**To do**
Return, word for word, only the lines of the data below that lie between the line with "- destruct f; cbn in *; by subst." and the line with "erewrite bind_run; [|cbn", those two lines included.

--- Study material Enclosed Below ---

(* ===== verification/DirectoryVolumeTheorems.v ===== *)
(** * Theorems on the directory provider

    What uninterrupted runs of [DirectoryVolume] leave, and the theorems: a
    persistent volume survives any history, opening recovers every volume, volumes
    are isolated, a snapshot is restored on another worker, and a creation that
    stopped early blocks the provider. *)
From S2P Require Import Prelude Identity Volume Envelope VolumeArchive DirectoryVolume DirectoryVolumeProofs DirectoryVolumeExample.
Import Volume.Volume VolumeArchive.VolumeArchive DirectoryVolume.DirectoryVolume.

(** ** Runs without an interruption *)

Section quiet.
Context {X : Type} `{ArchiveCodec, RecordCodec, Auxiliary X} `{!RecordLaws} (prune : nat → Item → Item) (self : DirectoryVolumeConfig).
Implicit Types (d : gmap string Files) (f : Files) (x : X).

Abbreviation calm d x := (MkVolumes d [] x).

Lemma call_calm {A} (answer : gmap string Files → result VolumeError A) effect partway d x :
  call answer effect partway (calm d x) =
  match answer d with Ok a => (calm (effect d) x, Ok a) | Err e => (calm d x, Err (Failed e)) end.
Proof. unfold call. cbn. by destruct (answer d). Qed.

Lemma reading_quiet {A} (answer : gmap string Files → result VolumeError A) d x a :
  answer d = Ok a → reading answer (calm d x) = (calm d x, Ok a).
Proof. intros Ha. unfold reading. by rewrite call_calm, Ha. Qed.

Lemma host_calm d x : host (calm d x) = (calm d x, Ok tt).
Proof. by apply reading_quiet. Qed.

Lemma files_at_here k f d : files_at k (<[k := f]> d) = Ok f.
Proof. unfold files_at. by rewrite lookup_insert_eq. Qed.

Lemma at_key_here k f d g : at_key k g (<[k := f]> d) = <[k := g f]> d.
Proof. unfold at_key. by rewrite alter_insert_eq. Qed.

(** A call on the files of [k] that is answered. *)
Lemma call_here {A} k f d x (answer : Files → result VolumeError A) g partway a :
  answer f = Ok a →
  call (λ d, f ← files_at k d; answer f) (at_key k g) partway (calm (<[k := f]> d) x) = (calm (<[k := g f]> d) x, Ok a).
Proof. intros Ha. rewrite call_calm, files_at_here. cbn [mbind result_bind]. by rewrite Ha, at_key_here. Qed.

Lemma or_undo_quiet (c undo : M (World X) Outcome ()) w w' : c w = (w', Ok tt) → or_undo c undo w = (w', Ok tt).
Proof. intros Hc. unfold or_undo. by rewrite Hc. Qed.

Lemma reconcile_metadata_quiet k f d x l : record_file f = Some l →
  reconcile_volume_metadata k (calm (<[k := f]> d) x) = (calm (<[k := set_pending None f]> d) x, Ok tt).
Proof.
  intros Hl. unfold reconcile_volume_metadata. erewrite bind_run by apply reading_quiet, files_at_here. rewrite Hl.
  destruct (pending_file f) eqn:Hp.
  - erewrite bind_run; [apply host_calm|]. apply call_here. by rewrite Hp.
  - destruct f; cbn in *; by subst.
Qed.

Lemma read_record_quiet k f d x r l : record_file f = Some l → record_json r = Ok l → fits r →
  read_record k (calm (<[k := f]> d) x) = (calm (<[k := f]> d) x, Ok r).
Proof.
  intros Hf Hl Hr. destruct (record_stored r Hr) as (l' & Hl' & Hp & Hlen). rewrite Hl in Hl'. apply Ok_inj in Hl' as <-.
  unfold read_record. erewrite bind_run; [|apply reading_quiet; by rewrite files_at_here; cbn [mbind result_bind]; rewrite Hf].
  rewrite (proj2 (Z.eqb_neq _ _)), (proj2 (Z.ltb_ge _ _)) by lia. cbn [orb]. erewrite bind_run by reflexivity. by rewrite Hp.
Qed.

Lemma replace_record_quiet k f d x r l : pending_file f = None → record_json r = Ok l →
  replace_record k r (calm (<[k := f]> d) x) = (calm (<[k := set_record (Some l) f]> d) x, Ok tt).
Proof.
  intros Hp Hl. unfold replace_record, write_json. rewrite Hl.
  erewrite bind_run; [|cbn [map_err]; erewrite bind_run by reflexivity; apply call_here; by rewrite Hp].
  erewrite bind_run; [|apply or_undo_quiet, call_here; reflexivity]. rewrite host_calm. destruct f; cbn in *; by subst.
Qed.

Lemma rename_data_quiet k f d x from to moved : is_Some (from f) → (∀ item, to f = Some item → is_empty item = true) →
  rename_data k from to moved (calm (<[k := f]> d) x) = (calm (<[k := moved f]> d) x, Ok tt).
Proof.
  intros [item Hi] Ht. apply call_here. rewrite Hi. cbn [ok_or mbind result_bind]. destruct (to f) as [i|]; [|done]. by rewrite (Ht i).
Qed.

Lemma has_here k f d file : has file k (<[k := f]> d) = bool_decide (is_Some (file f)).
Proof. unfold has. by rewrite lookup_insert_eq. Qed.

Lemma exists_quiet there d x : exists_now there (calm d x) = (calm d x, Ok (there d)).
Proof. done. Qed.

(** The data of [f], recovered. *)
Definition recovered (t : Item) f : Files := MkFiles (record_file f) (pending_file f) (Some t) None None.

Lemma reconcile_data_quiet k f d x t : stored t (data f) (restoring f) (replaced f) →
  reconcile_data_directory prune k (calm (<[k := f]> d) x) = (calm (<[k := recovered t f]> d) x, Ok tt).
Proof.
  intros Hs. unfold reconcile_data_directory. erewrite bind_run by apply exists_quiet. rewrite has_here.
  erewrite (bind_run _ _ _ (calm (<[k := set_restoring None f]> d) x) tt).
  2: { case_bool_decide as Hr; [by apply call_here|]. apply eq_None_not_Some in Hr. destruct f; cbn in *; by subst. }
  erewrite bind_run by apply exists_quiet. rewrite has_here. cbn [data set_restoring].
  erewrite (bind_run _ _ _ (calm (<[k := recovered t f]> d) x) tt); [by apply reading_quiet; rewrite files_at_here|].
  destruct Hs as [Ha|[Ha Hc]]; rewrite Ha.
  - rewrite bool_decide_true by by eexists. erewrite bind_run by apply exists_quiet. rewrite has_here. cbn [replaced set_restoring].
    case_bool_decide as Ho.
    + unfold remove_replaced. rewrite (call_here k _ _ _ (λ _, mret tt) _ _ tt) by done. destruct f; cbn in *; by subst.
    + apply eq_None_not_Some in Ho. destruct f; cbn in *; by subst.
  - rewrite bool_decide_false by by intros []. erewrite bind_run by apply exists_quiet. rewrite has_here. cbn [replaced set_restoring].
    rewrite Hc, bool_decide_true by by eexists. unfold rename_replaced. rewrite rename_data_quiet; [|by eexists|by cbn; rewrite Ha].
    cbn. unfold recovered. by rewrite Hc.
Qed.
(* ===== verification/Placement.v ===== *)
(** * The placement store

    Models [crates/sandbox-placement/src/postgres.rs]: the tables of the
    placement database and every transaction on them.  A transaction is a
    function on the tables that keeps its effect only when it returns [Ok]; it
    runs alone, which the source arranges with advisory and row locks.  A row
    of the table [requests] groups its columns: those that never change after
    the insertion, the outcome, and the recovery of a sandbox.  The [CHECK],
    [UNIQUE] and [REFERENCES] constraints are checked on every row that is
    written.  The JSON and address texts and SHA-256 are parameters; losing
    the connection is not modelled. *)
From S2P Require Import Prelude Identity Lease FairQueue GuestProfile Volume Network Topology Snapshot WorkOrder.
From S2P Require Import Autoscale Protocol.
Import WorkOrder.WorkOrder Protocol.Protocol.

Module Placement.

Definition MAXIMUM_OPERATION_BYTES : Z := 512 * 1024.
Definition MAXIMUM_RESPONSE_BYTES : Z := 4 * 1024 * 1024.

Abbreviation SocketAddr := (Network.IpAddr * Z)%type.

Inductive PlacementStoreError : Type :=
| Database (message : string)
| Tls (message : string)
| Invalid (message : string)
| GlobalQueueFull
| TenantQueueFull
| SandboxConflict
| WorkerUnavailable
| StaleAssignment
| CompletionConflict.

#[global] Instance PlacementStoreError_eq_dec : EqDecision PlacementStoreError.
Proof. solve_decision. Defined.

Definition store_error_text (e : PlacementStoreError) : string :=
  match e with
  | Database message => "placement database: " +:+ message
  | Tls message => "placement database TLS: " +:+ message
  | Invalid message => message
  | GlobalQueueFull => "global placement queue is full"
  | TenantQueueFull => "tenant placement queue is full"
  | SandboxConflict => "sandbox identity is already in use"
  | WorkerUnavailable => "worker is unavailable or incompatible"
  | StaleAssignment => "assignment is stale, expired, or fenced"
  | CompletionConflict => "completion conflicts with the winning result"
  end.

Inductive PlacementState : Type :=
| Queued | Assigned | Serving | Recovering | Completed | RecoveryFailed | Cancelled | Expired.

#[global] Instance PlacementState_eq_dec : EqDecision PlacementState.
Proof. solve_decision. Defined.

Inductive PlacementWorkerState : Type := PwClean | PwLeased | PwDraining | PwQuarantined | PwConsumed.

#[global] Instance PlacementWorkerState_eq_dec : EqDecision PlacementWorkerState.
Proof. solve_decision. Defined.

(** A [Duration] is its number of nanoseconds. *)
Definition from_secs (n : Z) : Z := n * 1000000000.
Definition as_millis (duration : Z) : Z := duration / 1000000.

Record PlacementStoreConfig : Type := MkStoreConfig {
  global_queue_limit : Z;
  global_concurrency_limit : Z;
  default_tenant_queue_limit : Z;
  default_tenant_concurrency_limit : Z;
  worker_heartbeat_timeout : Z;
  lease_lifetime : Z;
  broker_port : Z
}.

Definition validate_config (c : PlacementStoreConfig) : result PlacementStoreError PlacementStoreConfig :=
  reject_if ((global_queue_limit c <=? 0) || (1000000 <? global_queue_limit c)
             || (global_concurrency_limit c <=? 0) || (1000000 <? global_concurrency_limit c)
             || (default_tenant_queue_limit c <=? 0) || (global_queue_limit c <? default_tenant_queue_limit c)
             || (default_tenant_concurrency_limit c <=? 0)
             || (worker_heartbeat_timeout c =? 0) || (from_secs 300 <? worker_heartbeat_timeout c)
             || (lease_lifetime c =? 0) || (from_secs 300 <? lease_lifetime c)
             || (broker_port c =? 0))
    (Invalid "placement store configuration is invalid");;
  mret c.

Definition default_config : PlacementStoreConfig :=
  MkStoreConfig 10000 1000 100 10 (from_secs 30) (from_secs 30) 8081.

--- End of Enclosed Study material ---

**Solution to the exercise**
  - destruct f; cbn in *; by subst.
Qed.

Lemma read_record_quiet k f d x r l : record_file f = Some l → record_json r = Ok l → fits r →
  read_record k (calm (<[k := f]> d) x) = (calm (<[k := f]> d) x, Ok r).
Proof.
  intros Hf Hl Hr. destruct (record_stored r Hr) as (l' & Hl' & Hp & Hlen). rewrite Hl in Hl'. apply Ok_inj in Hl' as <-.
  unfold read_record. erewrite bind_run; [|apply reading_quiet; by rewrite files_at_here; cbn [mbind result_bind]; rewrite Hf].
  rewrite (proj2 (Z.eqb_neq _ _)), (proj2 (Z.ltb_ge _ _)) by lia. cbn [orb]. erewrite bind_run by reflexivity. by rewrite Hp.
Qed.

Lemma replace_record_quiet k f d x r l : pending_file f = None → record_json r = Ok l →
  replace_record k r (calm (<[k := f]> d) x) = (calm (<[k := set_record (Some l) f]> d) x, Ok tt).
Proof.
  intros Hp Hl. unfold replace_record, write_json. rewrite Hl.
  erewrite bind_run; [|cbn [map_err]; erewrite bind_run by reflexivity; apply call_here; by rewrite Hp].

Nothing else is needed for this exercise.